(** X1: [write(buffer, size)] returns exactly when no handle of [clients]
    is half-closed (not connected, input still unread); it then needs
    exactly one test of the loop condition per handle and one for the
    exit: it returns with fuel above [clients.size()] and with no less. *)
Theorem X1_write_returns_iff_no_half_closed
        (s : EthernetServer.t) (w : World) (buffer : list Z) :
  ((exists fuel r, EthernetServer.write fuel s w buffer = Some r)
   <-> Forall (fun fd => ~ half_closed w fd) (EthernetServer.clients s))
  /\ (Forall (fun fd => ~ half_closed w fd) (EthernetServer.clients s) ->
      forall fuel,
        (exists r, EthernetServer.write fuel s w buffer = Some r)
        <-> length (EthernetServer.clients s) < fuel).
Proof.
  assert (Forall (fun fd => ~ half_closed w fd) (EthernetServer.clients s) ->
          forall fuel, length (EthernetServer.clients s) < fuel ->
                       exists r, EthernetServer.write fuel s w buffer = Some r)
    as Henough.
  { intros Hall fuel Hfuel.
    destruct (write_loop_ok buffer w (length (EthernetServer.clients s))
                fuel 0 0%Z (EthernetServer.clients s) w)
      as (n & v' & w' & Hrun & _); [done|done|done|lia|lia|lia|lia| |].
    - rewrite drop_0. eapply Forall_impl; [exact Hall|].
      intros h Hh. simpl in Hh. by destruct (half_closed_dec w h).
    - unfold EthernetServer.write. rewrite Hrun. by eexists. }
  split; [split|].
  - intros (fuel & r & Hr). apply Forall_forall. intros h Hin Hh.
    unfold EthernetServer.write in Hr.
    by rewrite (write_loop_stuck buffer h fuel 0 0%Z _ w Hh Hin) in Hr.
  - intros Hall. exists (S (length (EthernetServer.clients s))).
    apply Henough; [done|lia].
  - intros Hall fuel. split; [|by apply Henough].
    intros [r Hr].
    destruct (decide (length (EthernetServer.clients s) < fuel)); [done|].
    unfold EthernetServer.write in Hr.
    rewrite (write_loop_short buffer fuel 0 0%Z _ w) in Hr; [done|lia].
Qed.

---

## Activity
Extract every line from the one with "by rewrite (write_loop_stuck" down to the final line above, both included, exactly as written.

## Response to this exercise
    by rewrite (write_loop_stuck buffer h fuel 0 0%Z _ w Hh Hin) in Hr.
  - intros Hall. exists (S (length (EthernetServer.clients s))).
    apply Henough; [done|lia].
  - intros Hall fuel. split; [|by apply Henough].
    intros [r Hr].
    destruct (decide (length (EthernetServer.clients s) < fuel)); [done|].
    unfold EthernetServer.write in Hr.
    rewrite (write_loop_short buffer fuel 0 0%Z _ w) in Hr; [done|lia].
Qed.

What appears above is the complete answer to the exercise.